James Lawton: Blue half of city learn how far they still have to travel

City came into this competition with huge hope but last night there was hard reality

In America they say that you can take the boy out of the country but not the country out of the boy.

For quite some time last night City brought the old-time theory back to mind when they once again looked uncomfortable, at times even gauche, on the Champions League stage that is apparently so much more challenging than anything hovering even remotely on the domestic horizon.

Was it really true that, for the moment at least, you could take City out of the Premier League but not the Premier League out of City? That had to be the continuing suspicion as Bayern Munich, though denuded of their most luminous talent, imposed a terrible hush on a crowd fearful of the outcome of Napoli's drive for the victory in Spain which would ensure City's brusque exclusion from the serious end of the great tournament.

This was the stratum of football City were supposed to invade with the depth of their wealth and the strength of their ambition.

However, Bayern, from their somewhat contemptuous chairman, the great old striker Karl-Heinz Rummenigge, down, made no attempt to conceal their sense of easy superiority. This, was, though, only up to the moment that David Silva reminded us that he has the skill and the imagination to produce exquisite action at more or less any football altitude.

It was not the least poignant aspect of a night when between them City and their equally angst-ridden neighbours Manchester United fought desperately for survival at the highest level of the game. Here was Silva producing the kind of brilliance threatening to burn off all Premier League competition, there was the exit door swinging opening with the news that Napoli had finally broken down the resistance of Villareal.

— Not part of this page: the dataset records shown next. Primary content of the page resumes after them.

(* ===== verification/Shapes.v ===== *)
(** * The journal calls of each task

    Which journal calls the tasks of [Tasks] make: the calls of a reserve or a
    release are local to its allocation, those of an evaluation or a lookup
    write no allocation, and every task keeps its promise to the others. *)

From S2P Require Import Prelude Python Utf8 Enums Messages Wire Values ResponseDict Effects Journal JournalFacts SlurmVerifier Adapter Service ServiceFacts Tasks TaskFacts Triples Interleaving Replay Locality.
Local Open Scope Z_scope.

(** ** Predicates on journal calls *)

(** Every journal call the task may make satisfies [P]. *)
Fixpoint calls {H A} (P : forall B, (JournalEnv -> M db B) -> Prop) (p : task H A) : Prop :=
  match p with
  | Done _ => True
  | Sync m k => P _ m /\ forall r, calls P (k r)
  | Await _ k => forall r, calls P (k r)
  end.

Section calls.
Context {H : Type} (P : forall B, (JournalEnv -> M db B) -> Prop).

Lemma calls_weaken {A} (Q : forall B, (JournalEnv -> M db B) -> Prop) (p : task H A) :
  (forall B m, P B m -> Q B m) -> calls P p -> calls Q p.
Proof.
  intros HQ. induction p as [r|B m k IH|B c k IH]; simpl; [done| |eauto].
  intros [Hm Hk]. split; eauto.
Qed.

Lemma calls_done {A} (r : result A) : calls P (Done (H := H) r).
Proof. done. Qed.
Lemma calls_mret {A} (a : A) : calls P (mret (M := task H) a).
Proof. done. Qed.
Lemma calls_lift {A} (r : result A) : calls P (Tasks.lift (H := H) r).
Proof. done. Qed.
Lemma calls_raise {A} e : calls P (Tasks.raise (H := H) (A := A) e).
Proof. done. Qed.
Lemma calls_raise_when b e : calls P (Tasks.raise_when (H := H) b e).
Proof. by destruct b. Qed.
Lemma calls_await {A} (c : call H A) : calls P (Tasks.await c).
Proof. done. Qed.
Lemma calls_journal {A} (m : JournalEnv -> M db A) : P A m -> calls P (Tasks.journal (H := H) m).
Proof. by split. Qed.

Lemma calls_bind {A B} (p : task H A) (f : A -> task H B) :
  calls P p -> (forall a, calls P (f a)) -> calls P (p ≫= f).
Proof.
  intros Hp Hf. unfold mbind, Tasks.task_mbind.
  induction p as [[a|e]|C m k IH|C c k IH]; simpl in *; [auto|done| |auto].
  destruct Hp. split; auto.
Qed.

Lemma calls_try {A} (p : task H A) h :
  calls P p -> (forall e, calls P (h e)) -> calls P (Tasks.try_except p h).
Proof.
  intros Hp Hh. induction p as [[a|e]|C m k IH|C c k IH]; simpl in *; [done| | |auto].
  - by destruct (isa_Exception e).
  - destruct Hp. split; auto.
Qed.

Lemma calls_try_step {A} pending (p : task H A) k :
  calls P p -> (forall a, calls P (k a)) -> calls P (Tasks.try_step pending p k).
Proof.
  intros Hp Hk. induction p as [[a|e]|C m q IH|C c q IH]; simpl in *; [auto| | |auto].
  - by destruct (isa_Exception e).
  - destruct Hp. split; auto.
Qed.

Lemma calls_mapM {A B} (f : A -> task H B) l :
  (forall x, calls P (f x)) -> calls P (Tasks.mapM f l).
Proof.
  intros Hf. induction l as [|x l IH]; simpl; [done|].
  apply calls_bind; [apply Hf|intros y]. apply calls_bind; [exact IH|done].
Qed.

Lemma calls_on_error {A} (p : task H A) h :
  calls P p -> (forall e, calls P (h e)) -> calls P (Tasks.on_error p h).
Proof. intros Hp Hh. apply calls_try; [done|]. intros e. by apply calls_bind. Qed.

Lemma calls_collecting (p : task H unit) f : calls P p -> calls P (Tasks.collecting p f).
Proof. intros Hp. apply calls_try; [|done]. by apply calls_bind. Qed.
End calls.

Create HintDb calls discriminated.
#[export] Hint Resolve calls_done calls_mret calls_lift calls_raise calls_raise_when calls_await : calls.
#[export] Hint Extern 1 (calls _ (Tasks.journal _)) => apply calls_journal; solve [auto with calls] : calls.

(** Walk through a task. *)
Ltac walk_calls :=
  repeat first
    [ solve [auto with calls]
    | lazymatch goal with
      | |- calls _ (mbind _ _) => apply calls_bind; [|intros ?]
      | |- calls _ (Tasks.try_except _ _) => apply calls_try; [|intros ?]
      | |- calls _ (Tasks.try_step _ _ _) => apply calls_try_step; [|intros ?]
      | |- calls _ (Tasks.on_error _ _) => apply calls_on_error; [|intros ?]
      | |- calls _ (Tasks.collecting _ _) => apply calls_collecting
      | |- calls _ (Tasks.mapM _ _) => apply calls_mapM; intros ?
      | |- calls _ (match _ with _ => _ end) => case_match
      end
    | progress cbv beta zeta iota ].

(** The first journal call satisfies [P0], the later ones satisfy [P]. *)
Fixpoint opens_with {H A} (P0 P : forall B, (JournalEnv -> M db B) -> Prop) (p : task H A) : Prop :=
  match p with
  | Done _ => True
  | Sync m k => P0 _ m /\ forall r, calls P (k r)
  | Await _ k => forall r, opens_with P0 P (k r)
  end.

Section opens_with.
Context {H : Type} (P0 P : forall B, (JournalEnv -> M db B) -> Prop).

Lemma opens_with_await {A B} (c : call H A) (f : A -> task H B) :
  (forall a, opens_with P0 P (f a)) -> opens_with P0 P (Tasks.await c ≫= f).
Proof. intros Hf [a|e]; [apply Hf|done]. Qed.

Lemma opens_with_journal {A B} (m : JournalEnv -> M db A) (f : A -> task H B) :
  P0 A m -> (forall a, calls P (f a)) -> opens_with P0 P (Tasks.journal m ≫= f).
Proof. intros Hm Hf. split; [exact Hm|]. intros [a|e]; [apply Hf|done]. Qed.

(** Nothing is called after [p]. *)
Lemma opens_with_last {A B} (p : task H A) (f : A -> B) :
  opens_with P0 P p -> opens_with P0 P (a ← p; mret (f a)).
Proof.
  unfold mbind, Tasks.task_mbind. intros Hp.
  induction p as [[a|e]|C m k IH|C c k IH]; simpl in *; [done..| |auto].
  destruct Hp as [Hm Hk]. split; [exact Hm|]. intros r.
  apply (calls_bind P (k r) (fun a => mret (f a))); [apply Hk|done].
Qed.

Lemma opens_with_try {A} (p : task H A) h :
  opens_with P0 P p -> (forall e, exists a, h e = mret a) -> opens_with P0 P (Tasks.try_except p h).
Proof.
  intros Hp Hh. induction p as [[a|e]|C m k IH|C c k IH]; simpl in *; [done| | |auto].
  - destruct (isa_Exception e); [|done]. by destruct (Hh e) as [a ->].
  - destruct Hp as [Hm Hk]. split; [exact Hm|]. intros r. apply calls_try; [apply Hk|].
    intros e. by destruct (Hh e) as [a ->].
Qed.
End opens_with.

Lemma opens_with_calls {H A} P (p : task H A) : opens_with P P p -> calls P p.
Proof. induction p; simpl; auto. Qed.

Lemma opens_with_weaken {H A} P0 P Q0 Q (p : task H A) :
  (forall B m, P0 B m -> Q0 B m) -> (forall B m, P B m -> Q B m) ->
  opens_with P0 P p -> opens_with Q0 Q p.
Proof.
  intros H0 HQ. induction p as [r|B m k IH|B c k IH]; simpl; [done| |eauto].
  intros [Hm Hk]. split; [auto|]. intros r. eapply calls_weaken; [exact HQ|apply Hk].
Qed.

(** ** What the handlers call *)

(** A predicate that the journal calls of one allocation satisfy *)
Class AllocationCalls {ucd : UnicodeData} (c : str) (j : Z)
    (P : forall B, (JournalEnv -> M db B) -> Prop) : Prop := {
  record_call r diag : P _ (fun _ => record_reservation c j r diag);
  complete_call st r : P _ (fun _ => complete_allocation c j st r);
  restore_call services r : P _ (fun _ => restore_accepted_allocation c j services r);
  state_call st : P _ (fun _ => set_allocation_state c j st);
  accepted_call uid gid services : P _ (fun _ => accepted_allocation c j uid gid services);
  begin_call uid gid services fp rfp :
    P _ (fun _ => begin_allocation c j uid gid services fp rfp);
  reservations_call : P _ (fun _ => reservations c j);
  expected_call : P _ (fun _ => status ← allocation_status c j; Effects.lift (status_uid status));
}.

(** A predicate that the completion of one operation satisfies *)
Class OperationCalls {ucd : UnicodeData} (uid : Z) (op : str) (rid : Z) (scope : str)
    (P : forall B, (JournalEnv -> M db B) -> Prop) : Prop :=
  completion_call r st : one_of st ["complete"; "retryable"]%string = true ->
    P _ (fun _ => complete_operation uid op rid r scope st).

(** One of the calls of the interfaces *)
Ltac known_call := first
  [ apply record_call | apply complete_call | apply restore_call | apply state_call
  | apply accepted_call | apply begin_call | apply reservations_call | apply expected_call
  | apply completion_call; first [reflexivity|case_match; reflexivity] ].
#[export] Hint Extern 1 (calls _ (Tasks.journal _)) => apply calls_journal; known_call : calls.

Section handlers.
Context {ucd : UnicodeData} {sha : Sha256} {H : Type}.
Context (P0 P : forall B, (JournalEnv -> M db B) -> Prop).

Section reserve.
Context (req : ReserveRequest.t) (uid : Z).
Local Abbreviation c := (ReserveRequest.cluster_name req).
Local Abbreviation j := (ReserveRequest.canonical_job_id req).
Local Abbreviation rid := (ReserveRequest.request_id req).
Local Abbreviation begin op := (fun env => @begin_operation env uid op rid
  (_fingerprint (reserve_request_dict req)) (_operation_scope req)).

Section allocation.
Context `{!AllocationCalls c j P}.

Lemma rollback_calls (l : list (QPMBinding H * ServiceResult.t)) : calls P (Tasks._rollback req l).
Proof.
  unfold Tasks._rollback. walk_calls. destruct x as [b result]. unfold Tasks.rollback_one. walk_calls.
Qed.

Lemma reserve_loop_calls job fp services (l : list (QPMBinding H * ServiceResult.t)) :
  calls P (Tasks.reserve_loop req job fp services l).
Proof.
  pose proof rollback_calls. revert l. induction services as [|s services IH]; intros l;
    cbn [Tasks.reserve_loop]; [done|].
  apply calls_bind; [unfold Tasks.attempt_service; walk_calls|intros [[b result]|e pending]]; walk_calls.
Qed.
End allocation.

Lemma reserve_opens `{!AllocationCalls c j P}
    `{!OperationCalls uid (txt "reserve") rid (_operation_scope req) P} :
  P0 _ (begin (txt "reserve")) -> opens_with P0 P (Tasks._reserve (H := H) req uid).
Proof.
  intros H0. unfold Tasks._reserve. apply opens_with_try; [|eauto].
  apply opens_with_await. intros job. cbv beta zeta.
  apply opens_with_journal; [exact H0|]. intros [prior|].
  - unfold Tasks.replay_reserve. walk_calls.
  - pose proof reserve_loop_calls.
    unfold Tasks.run_attempt, Tasks._reserve_services, Tasks._journal_failed_attempt,
      Tasks.merge_extension, Tasks.finish_reserve, Tasks.restore_plan, Tasks._complete. walk_calls.
Qed.

Lemma evaluate_opens
    `{!OperationCalls uid (txt "evaluate") rid (_operation_scope req) P} :
  P0 _ (begin (txt "evaluate")) -> opens_with P0 P (Tasks._evaluate (H := H) req uid).
Proof.
  intros H0. unfold Tasks._evaluate. apply opens_with_try; [|eauto].
  apply opens_with_await. intros job. cbv beta zeta.
  apply opens_with_journal; [exact H0|]. intros [prior|]; [walk_calls|].
  unfold Tasks._evaluate_services, Tasks._journal_failed_evaluation. walk_calls.
Qed.
End reserve.

Section release.
Context (req : ReleaseRequest.t) (uid : Z).
Local Abbreviation c := (ReleaseRequest.cluster_name req).
Local Abbreviation j := (ReleaseRequest.canonical_job_id req).
Local Abbreviation rid := (ReleaseRequest.request_id req).
Context `{!AllocationCalls c j P}.

Lemma release_one_calls record : calls P (Tasks._release_one (H := H) req record).
Proof. unfold Tasks._release_one. walk_calls. Qed.

Lemma release_opens `{!OperationCalls uid (txt "release") rid (txt "allocation") P} :
  P0 _ (fun env => @begin_operation env uid (txt "release") rid
          (_fingerprint (release_request_dict req)) (txt "allocation")) ->
  opens_with P0 P (Tasks._release (H := H) req uid).
Proof.
  intros H0. unfold Tasks._release. apply opens_with_try; [|eauto]. cbv beta zeta.
  apply opens_with_journal; [exact H0|]. intros [prior|]; [walk_calls|].
  pose proof release_one_calls. unfold Tasks.run_release. walk_calls.
Qed.

Lemma retry_opens :
  P0 _ (fun _ => reservations c j) -> opens_with P0 P (job_task (H := H) (Retrying req)).
Proof.
  intros H0. unfold job_task. apply (opens_with_last P0 P _ ReleaseResponse).
  unfold Tasks.retry_release. cbv zeta. apply opens_with_journal; [exact H0|].
  pose proof release_one_calls. intros records. walk_calls.
Qed.
End release.

Lemma lookup_calls req uid :
  (forall c j u g, P _ (fun _ => reservation_context c j u g)) ->
  calls P (Tasks._get_reservations (H := H) req uid).
Proof. intros Hc. unfold Tasks._get_reservations. walk_calls. Qed.
End handlers.

(** ** The two readings of the calls *)

Section readings.
Context {jenv : JournalEnv}.

(** The call changes allocations outside [P] only, and deletes no operation. *)
Definition guarded (P : alloc_key -> Prop) : forall B, (JournalEnv -> M db B) -> Prop :=
  fun B m => preserves (on_tables (guarantee P)) (m jenv).

(** The call is local to an allocation and an operation. *)
Definition tracked K o : forall B, (JournalEnv -> M db B) -> Prop := fun B => tracks K o.
Definition opening K o : forall B, (JournalEnv -> M db B) -> Prop := fun B => opens K o.
End readings.

Section shapes.
Context {ucd : UnicodeData} {jenv : JournalEnv} {sha : Sha256} {H : Type}.

#[local] Hint Extern 1 (guarded _ _ _) => red : preserves.

Lemma guarded_reads {B} P (m : JournalEnv -> M db B) :
  (forall R, PreOrder R -> preserves (on_tables R) (m jenv)) -> guarded P B m.
Proof. intros Hm. apply Hm, _. Qed.

#[export] Instance guarded_allocation c j :
  AllocationCalls c j (guarded (other_than (c, str_of_Z j))).
Proof.
  split; intros; unfold guarded, complete_allocation, restore_accepted_allocation,
    accepted_allocation, reservations, allocation_status; preserve.
  unfold reservations. preserve.
Qed.

#[export] Instance guarded_operation P uid op rid scope :
  OperationCalls uid op rid scope (guarded P).
Proof. intros r st _. unfold guarded. preserve. Qed.

#[export] Instance tracked_allocation c j o : AllocationCalls c j (tracked (c, str_of_Z j) o).
Proof.
  split; intros; unfold tracked.
  - apply record_reservation_tracks.
  - apply update_allocation_tracks.
  - apply update_allocation_tracks.
  - apply set_allocation_state_tracks.
  - apply accepted_allocation_tracks.
  - apply begin_allocation_tracks.
  - apply reservations_tracks.
  - apply expected_uid_tracks.
Qed.

#[export] Instance tracked_operation K uid op rid scope :
  OperationCalls uid op rid scope (tracked K (Some (uid, op, str_of_Z rid, scope))).
Proof. intros r st Hst. by apply complete_operation_tracks. Qed.

(** The allocation a lock protects *)
Definition alloc_of (L : str * Z) : alloc_key := (L.1, str_of_Z L.2).

#[export] Instance alloc_of_inj : Inj (=) (=) alloc_of.
Proof. intros [c j] [c' j'] [= -> Hj%(inj _)]. by subst. Qed.

(** A lookup writes no allocation. *)
Lemma lookup_quiet req uid :
  calls (guarded (fun _ => True)) (Tasks._get_reservations (H := H) req uid).
Proof. apply lookup_calls. intros c j u g. by apply reservation_context_reads, _. Qed.

(** Every other task is local to the allocation of its lock. *)
Lemma job_opening b :
  is_lookup b = false ->
  exists o, opens_with (opening (alloc_of (lock_of b)) o) (tracked (alloc_of (lock_of b)) o)
              (job_task (H := H) b).
Proof.
  destruct b as [[r|r|r|r] uid|r]; intros Hb; [| | |done|].
  - exists (Some (uid, txt "evaluate", str_of_Z (ReserveRequest.request_id r), _operation_scope r)).
    apply evaluate_opens; [apply _|]. apply begin_operation_opens.
  - exists (Some (uid, txt "reserve", str_of_Z (ReserveRequest.request_id r), _operation_scope r)).
    apply reserve_opens; [apply _..|]. apply begin_operation_opens.
  - exists (Some (uid, txt "release", str_of_Z (ReleaseRequest.request_id r), txt "allocation")).
    apply release_opens; [apply _..|]. apply begin_operation_opens.
  - exists None. apply retry_opens; [apply _|]. apply tracks_opens, reservations_tracks.
Qed.

(** Every task keeps its promise. *)
Lemma job_guarded b :
  calls (guarded (other_than (alloc_of (lock_of b)))) (job_task (H := H) b).
Proof.
  destruct b as [[r|r|r|r] uid|r]; cbn [job_task Tasks.dispatch lock_of lock_key].
  - apply opens_with_calls, (evaluate_opens _ _ r uid). unfold guarded. preserve.
  - apply opens_with_calls, (reserve_opens _ _ r uid). unfold guarded. preserve.
  - apply opens_with_calls, (release_opens _ _ r uid). unfold guarded. preserve.
  - eapply calls_weaken; [|apply lookup_quiet]. intros B m Hm d.
    eapply guarantee_weaken, Hm; done.
  - apply opens_with_calls, (retry_opens _ _ r). unfold guarded, reservations. preserve.
Qed.
End shapes.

Napoli's president, the film producer Aurelio De Laurentiis, had sneered that City's wealth would make the situation "very interesting" but soon enough in Spain it looked as if it might have been something he had picked up off the cutting room floor of an old Godfather movie.

Last night was not so much about skulduggery as divisions of competitive experience – and the impracticality, perhaps, of the idea that City could come sauntering into Europe and knock down old hands like Bayern.

City have to make a huge leap, one that they have the resources and personnel perhaps to accomplish as early as next season and if we doubted this there was plenty of evidence of frustrated ability and power last night.

Sergio Aguero showed moments of cutting-edge talent that will surely be a regular source of encouragement and when Yaya Touré doubled the lead there was perhaps a growing sense of hope that City might yet preserve their Champions League life.

Villarreal were, after all, still holding out in their former fortress of a little stadium and any worry about the ultimate shame of City being kept in check by Bayern reserves had been comprehensively dismissed.

However, such survival would surely not have banished the suspicion that City would still have had much travelling to do along the road of football sophistication. Yes, they have wealth and cover a huge tract of country in a brief time, but City now know as well as their manager Roberto Mancini that the higher echelon of European football is slow to let slip its most vital secrets.

City, like the country boy with so much talent but still lacking a vital sheen of finish, have their lessons to learn – and one of them is maybe to be a little harder on themselves than their accomplished captain, Vincent Kompany.

Before the anticipated ejection from Europe, he said the reason, unquestionably, was that they had drawn the strongest group. Of course, it was not. It was because they had failed to carry hardly a fraction of the authority they had produced in the Premier League into a superior level of challenge.

They came into the Champions League with enormous hope and almost as much expectation but last night they had to deal with a hard reality.

It was that money and even the most accomplished talent is no good unless you can meet every new set of demands. The one that City failed is the one that their much more experienced neighbours United now have to contemplate with a new edge of doubt. It is that in Europe no one can afford to rush their fences or forget certain standards.

United have plainly fallen below the ones that became such an intrinsic part of their experience. City, still, have to understand quite how deep they run. It meant that in Manchester last night there was a rare sense that in football you cannot quite put aside the fear that you may be not quite as strong as you once imagined.